Supplied data below:

(** The free blocks [F] and the blocks in use [A], by address and with their size. *)
Record heap_ok (s : heap) (F : list (Z * Z)) (A : gmap Z Z) : Prop := HeapOk {
  hk_base : 0 < base /\ base mod 4 = 0 /\ base + 8 <= brk s;
  hk_start : base + 8 <= heap_start <= brk s;
  hk_brk : brk s mod 4 = 0 /\ brk s < 2 ^ 31;
  hk_spaced : spaced heap_start F (brk s);
  hk_ring : lseg (um s) base (base :: F.*1) base;
  hk_base_size : rd (um s) (base + 4) = 0;
  hk_sizes : forall a z, (a, z) ∈ F -> rd (um s) (a + 4) = z;
  hk_freep : freep s ∈ base :: F.*1;
  hk_live : forall a z, A !! a = Some z ->
    base + 8 <= a /\ a mod 4 = 0 /\ 1 <= z /\ a + 8 * z <= brk s /\ rd (um s) (a + 4) = z;
  hk_live_start : forall a z, A !! a = Some z -> heap_start <= a;
  hk_free : forall a z b w, A !! a = Some z -> (b, w) ∈ F -> a + 8 * z <= b \/ b + 8 * w <= a;
  hk_apart : forall a z b w, A !! a = Some z -> A !! b = Some w -> a <> b -> a + 8 * z <= b \/ b + 8 * w <= a
}.

(** The contents of the blocks in use are the same. *)
Definition kept (A : gmap Z Z) (m m' : gmap Z Z) : Prop :=
  forall b w x, A !! b = Some w -> b <= x < b + 8 * w -> rd m' x = rd m x.

Lemma word_ld_run s a : 0 < a -> a mod 4 = 0 -> a + 4 <= brk s -> ld a s = Ok (rd (um s) a, s).
Proof.
  intros H1 H2 H3. unfold ld, valid. mrun. rewrite H2.
  by rewrite (proj2 (Z.ltb_lt 0 a) H1), (proj2 (Z.leb_le _ _) H3).
Qed.

Lemma word_sto_run s a x : 0 < a -> a mod 4 = 0 -> a + 4 <= brk s ->
  sto a x s = Ok (tt, set_um (<[a := x]> (um s)) s).
Proof.
  intros H1 H2 H3. unfold sto, valid. mrun. rewrite H2.
  by rewrite (proj2 (Z.ltb_lt 0 a) H1), (proj2 (Z.leb_le _ _) H3).
Qed.

Lemma mod4_add a k : a mod 4 = 0 -> (a + 4 * k) mod 4 = 0.
Proof. intros. rewrite Z.mul_comm, Z.mod_add by lia. done. Qed.

(** The headers of the memory: aligned, and two words long. *)
Definition header (s : heap) (a : Z) : Prop := base <= a /\ 0 < a /\ a mod 4 = 0 /\ a + 8 <= brk s.

Section Header.
Context (s : heap) (a : Z).
Hypothesis Ha : header s a.

Lemma header_valid4 : 0 < a + 4 /\ (a + 4) mod 4 = 0 /\ a + 4 + 4 <= brk s.
Proof using Ha. destruct Ha as (? & ? & ? & ?). split; [lia|]. split; [by apply (mod4_add a 1)|lia]. Qed.

Lemma s_ptr_run : s_ptr a s = Ok (rd (um s) a, s).
Proof using Ha. destruct Ha as (? & ? & ? & ?). apply word_ld_run; lia. Qed.
Lemma s_size_run : s_size a s = Ok (rd (um s) (a + 4), s).
Proof using Ha. destruct header_valid4 as (? & ? & ?). by apply word_ld_run. Qed.
Lemma set_s_ptr_run x : 0 <= x < 2 ^ 32 -> set_s_ptr a x s = Ok (tt, set_um (<[a := x]> (um s)) s).
Proof using Ha.
  intros Hx. destruct Ha as (? & ? & ? & ?). unfold set_s_ptr. rewrite w32_small by done. apply word_sto_run; lia.
Qed.
Lemma set_s_size_run x : 0 <= x < 2 ^ 32 -> set_s_size a x s = Ok (tt, set_um (<[a + 4 := x]> (um s)) s).
Proof using Ha.
  intros Hx. destruct header_valid4 as (? & ? & ?). unfold set_s_size. rewrite w32_small by done. by apply word_sto_run.
Qed.
End Header.

Section Facts.
Context (s : heap) (F : list (Z * Z)) (A : gmap Z Z).
Hypothesis Hs : heap_ok s F A.

Lemma free_header a z : (a, z) ∈ F -> header s a /\ base + 8 <= a /\ 1 <= z /\ a + 8 * z <= brk s.
Proof using Hs.
  intros Hin. destruct (hk_base _ _ _ Hs) as (? & ? & ?). pose proof (hk_start _ _ _ Hs).
  destruct (spaced_in _ _ _ _ _ (hk_spaced _ _ _ Hs) Hin) as (? & ? & ? & ?).
  split; [|lia]. repeat split; (done || lia).
Qed.

Lemma ring_header a : a ∈ base :: F.*1 -> header s a.
Proof using Hs.
  destruct (hk_base _ _ _ Hs) as (? & ? & ?). pose proof (hk_start _ _ _ Hs).
  intros [->|((b & z) & -> & Hin)%list_elem_of_fmap]%elem_of_cons; [repeat split; (done || lia)|].
  by apply (free_header b z).
Qed.

Lemma live_header a z : A !! a = Some z -> header s a.
Proof using Hs.
  intros Ha. destruct (hk_base _ _ _ Hs) as (? & ? & ?). pose proof (hk_start _ _ _ Hs).
  destruct (hk_live _ _ _ Hs a z Ha) as (? & ? & ? & ? & ?). repeat split; (done || lia).
Qed.

Lemma header_small a : header s a -> 0 <= a < 2 ^ 31.
Proof using Hs. intros (? & ? & ? & ?). destruct (hk_brk _ _ _ Hs). lia. Qed.

Lemma ring_nodup : NoDup (base :: F.*1).
Proof using Hs.
  constructor; [|by eapply spaced_nodup, Hs]. intros Hin.
  pose proof (spaced_addrs _ _ _ _ (hk_spaced _ _ _ Hs) Hin). pose proof (hk_start _ _ _ Hs). lia.
Qed.

Lemma heap_ring_length : (length (base :: F.*1) <= S (Z.to_nat (brk s / 8)))%nat.
Proof using Hs.
  destruct (hk_base _ _ _ Hs) as (? & ? & ?). pose proof (hk_start _ _ _ Hs).
  pose proof (spaced_length _ _ _ (hk_spaced _ _ _ Hs) ltac:(lia)) as Hl.
  cbn [length]. rewrite length_fmap. assert (Z.of_nat (length F) <= brk s / 8); [|lia].
  apply Z.div_le_lower_bound; lia.
Qed.
End Facts.

(** ** Walking around the ring *)

(** From a header of the ring to another. *)
Lemma ring_path m R b p q : lseg m b R b -> NoDup R -> p ∈ R -> (q ∈ R) ->
  exists l, lseg m p l q /\ (q ∉ l) /\ (forall a, a ∈ l -> a ∈ R) /\ (length l <= length R)%nat.
Proof.
  intros Hr Hnd Hp Hq. destruct (decide (p = q)) as [->|Hne].
  { exists []. split; [done|]. split; [by intros ?%elem_of_nil|]. split; [by intros ? ?%elem_of_nil|cbn; lia]. }
  apply list_elem_of_split in Hp as (l1 & l2 & ->). apply NoDup_app in Hnd as (Hn1 & Hn12 & Hn2).
  apply NoDup_cons in Hn2 as [Hpn Hn2].
  apply elem_of_app in Hq as [Hq|[->|Hq]%elem_of_cons]; [|done|].
  - apply list_elem_of_split in Hq as (l3 & l4 & ->).
    apply lseg_app in Hr as (y & H1 & [-> H2]). apply lseg_app in H1 as (x & H3 & [-> H4]).
    exists (p :: l2 ++ l3). split; [split; [done|]; apply lseg_app; by exists b|]. split_and!.
    + rewrite not_elem_of_cons, not_elem_of_app. split; [done|]. split.
      * intros Hin. apply (Hn12 q); [set_solver|by right].
      * apply NoDup_app in Hn1 as (_ & Hd & _). intros Hin. apply (Hd q Hin). by left.
    + intros a. set_solver.
    + rewrite !length_app. cbn. rewrite !length_app. lia.
  - apply list_elem_of_split in Hq as (l3 & l4 & ->).
    apply lseg_app in Hr as (y & H1 & [-> H2]). apply lseg_app in H2 as (x & H3 & [-> H4]).
    exists (p :: l3). split; [done|]. split_and!.
    + rewrite not_elem_of_cons. split; [done|]. apply NoDup_app in Hn2 as (_ & Hd & _).
      intros Hin. apply (Hd q Hin). by left.
    + intros a. set_solver.
    + rewrite !length_app. cbn. rewrite !length_app. lia.
Qed.

(** All around from the header after [f] to [f]. *)
Lemma ring_around m b l1 f l2 : lseg m b (l1 ++ f :: l2) b -> lseg m (rd m f) (l2 ++ l1) f.
Proof.
  intros Hr. apply lseg_app in Hr as (y & H1 & [-> H2]). apply lseg_app. by exists b.
Qed.

(** ** The loop of free *)

Definition stops (bp p n : Z) : bool :=
  ((p <? bp) && (bp <? n)) || ((n <=? p) && ((p <? bp) || (bp <? n))).

Lemma free_loop_step s bp p fuel : header s p ->
  free_loop (S fuel) bp p s =
    if stops bp p (rd (um s) p) then Ok (p, s) else free_loop fuel bp (rd (um s) p) s.
Proof.
  intros Hp. cbn [free_loop]. mstep (s_ptr_run s p Hp). unfold stops.
  destruct ((p <? bp) && (bp <? rd (um s) p)); [done|]. by destruct (_ && _).
Qed.

Lemma free_loop_skip s bp l p q fuel : lseg (um s) p l q ->
  (forall a, a ∈ l -> header s a /\ stops bp a (rd (um s) a) = false) ->
  free_loop (length l + fuel) bp p s = free_loop fuel bp q s.
Proof.
  revert p. induction l as [|a l IH]; intros p; [by intros ->|]. intros [-> Hl] Hst.
  destruct (Hst a ltac:(by left)) as [Ha Hno]. cbn [length Nat.add]. rewrite free_loop_step, Hno by done.
  apply IH; [done|]. intros b Hb. apply Hst. by right.
Qed.
End Heap.

(** ** Taking a block *)

Section Ops.
Context `{Process, HeapStart}.

(** ** Where a block belongs *)

Lemma split_free lo F hi bp sz : spaced lo F hi -> 1 <= sz ->
  (forall b w, (b, w) ∈ F -> bp + 8 * sz <= b \/ b + 8 * w <= bp) ->
  exists F1 F2, F = F1 ++ F2 /\ (forall a z, (a, z) ∈ F1 -> a + 8 * z <= bp) /\
    (forall b w, (b, w) ∈ F2 -> bp + 8 * sz <= b).
Proof.
  intros Hs Hsz. revert lo Hs. induction F as [|[a z] F IH]; intros lo Hs Hd.
  { exists [], []. split; [done|]. split; by intros ? ? ?%elem_of_nil. }
  destruct Hs as (Ha & Ham & Hz & Hhi & Hs). destruct (Hd a z ltac:(by left)) as [Hle|Hle].
  - exists [], ((a, z) :: F). split; [done|]. split; [by intros ? ? ?%elem_of_nil|].
    intros b w [[= -> ->]|Hin]%elem_of_cons; [done|].
    destruct (spaced_in _ _ _ _ _ Hs Hin) as (? & _). lia.
  - destruct (IH _ Hs) as (F1 & F2 & -> & Hb & Ha').
    { intros b w Hin. apply Hd. by right. }
    exists ((a, z) :: F1), F2. split; [done|]. split; [|done].
    intros b w [[= -> ->]|Hin]%elem_of_cons; [done|]. eauto.
Qed.

(** The header before the block: the last one below it. *)
Definition pred (F1 : list (Z * Z)) : Z := default base (last F1.*1).

Lemma pred_split F1 : exists l, base :: F1.*1 = l ++ [pred F1] /\ pred F1 ∈ base :: F1.*1 /\
  (forall a, a ∈ l -> a ∈ base :: F1.*1).
Proof.
  unfold pred. destruct F1 as [|b F1 _] using rev_ind.
  - exists []. split; [done|]. split; [by left|by intros ? ?%elem_of_nil].
  - rewrite fmap_app. change ([b].*1) with [b.1]. rewrite last_snoc. cbn. exists (base :: F1.*1). set_solver.
Qed.

Lemma pred_cases F1 : (F1 = [] /\ pred F1 = base) \/ exists G z, F1 = G ++ [(pred F1, z)].
Proof.
  unfold pred. destruct F1 as [|[a z] G _] using rev_ind; [by left|right].
  exists G, z. rewrite fmap_app. change ([(a, z)].*1) with [a]. by rewrite last_snoc.
Qed.

Section Place.
Context (s : heap) (A : gmap Z Z) (F1 F2 : list (Z * Z)) (bp : Z).
Hypothesis Hs : heap_ok s (F1 ++ F2) A.
Hypothesis Hbase : base < bp.
Hypothesis Hbelow : forall a z, (a, z) ∈ F1 -> a + 8 * z <= bp.
Hypothesis Habove : forall b w, (b, w) ∈ F2 -> bp < b.

Lemma below a : a ∈ base :: F1.*1 -> a < bp.
Proof using All.
  intros [->|((b & z) & -> & Hin)%list_elem_of_fmap]%elem_of_cons; [done|].
  specialize (Hbelow b z Hin). destruct (free_header s _ A Hs b z) as (_ & _ & ? & _); [set_solver|]. cbn. lia.
Qed.

Lemma above a : a ∈ F2.*1 -> bp < a.
Proof using Habove. intros ((b & w) & -> & Hin)%list_elem_of_fmap. by apply (Habove b w). Qed.

(** The address of the header after the place. *)
Definition succ : Z := head_or base F2.*1.

Lemma ring_split l : base :: F1.*1 = l ++ [pred F1] -> base :: (F1 ++ F2).*1 = l ++ pred F1 :: F2.*1.
Proof using Type. intros He. rewrite fmap_app, app_comm_cons, He, <- app_assoc. done. Qed.

Lemma pred_next : rd (um s) (pred F1) = succ.
Proof using Hs.
  destruct (pred_split F1) as (l & Hl & _). pose proof (hk_ring _ _ _ Hs) as Hr.
  rewrite (ring_split l Hl) in Hr. by apply lseg_next in Hr.
Qed.

(** A sorted list: what comes after a header of the ring. *)
Lemma next_above l1 a l2 : (F1 ++ F2).*1 = l1 ++ a :: l2 -> head_or base l2 = base \/ a < head_or base l2.
Proof using Hs.
  intros He. destruct l2 as [|b l2]; [by left|]. right. cbn.
  apply fmap_app_inv in He as (G1 & G2 & -> & He2 & HG). destruct G2 as [|[a' z] [|[b' w] G2]]; try done.
  cbn in He2. injection He2 as -> -> _.
  pose proof (hk_spaced _ _ _ Hs) as Hsp. rewrite HG in Hsp.
  apply spaced_app in Hsp as (_ & lo & (? & ? & ? & ? & (? & _)) & _). lia.
Qed.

End of Supplied data.

:: Brief ::
Give back exactly the lines from the one containing "Proof using Type." through the last line of the records.

:: Result below ::
Proof using Type. intros He. rewrite fmap_app, app_comm_cons, He, <- app_assoc. done. Qed.

Lemma pred_next : rd (um s) (pred F1) = succ.
Proof using Hs.
  destruct (pred_split F1) as (l & Hl & _). pose proof (hk_ring _ _ _ Hs) as Hr.
  rewrite (ring_split l Hl) in Hr. by apply lseg_next in Hr.
Qed.

(** A sorted list: what comes after a header of the ring. *)
Lemma next_above l1 a l2 : (F1 ++ F2).*1 = l1 ++ a :: l2 -> head_or base l2 = base \/ a < head_or base l2.
Proof using Hs.
  intros He. destruct l2 as [|b l2]; [by left|]. right. cbn.
  apply fmap_app_inv in He as (G1 & G2 & -> & He2 & HG). destruct G2 as [|[a' z] [|[b' w] G2]]; try done.
  cbn in He2. injection He2 as -> -> _.
  pose proof (hk_spaced _ _ _ Hs) as Hsp. rewrite HG in Hsp.
  apply spaced_app in Hsp as (_ & lo & (? & ? & ? & ? & (? & _)) & _). lia.
Qed.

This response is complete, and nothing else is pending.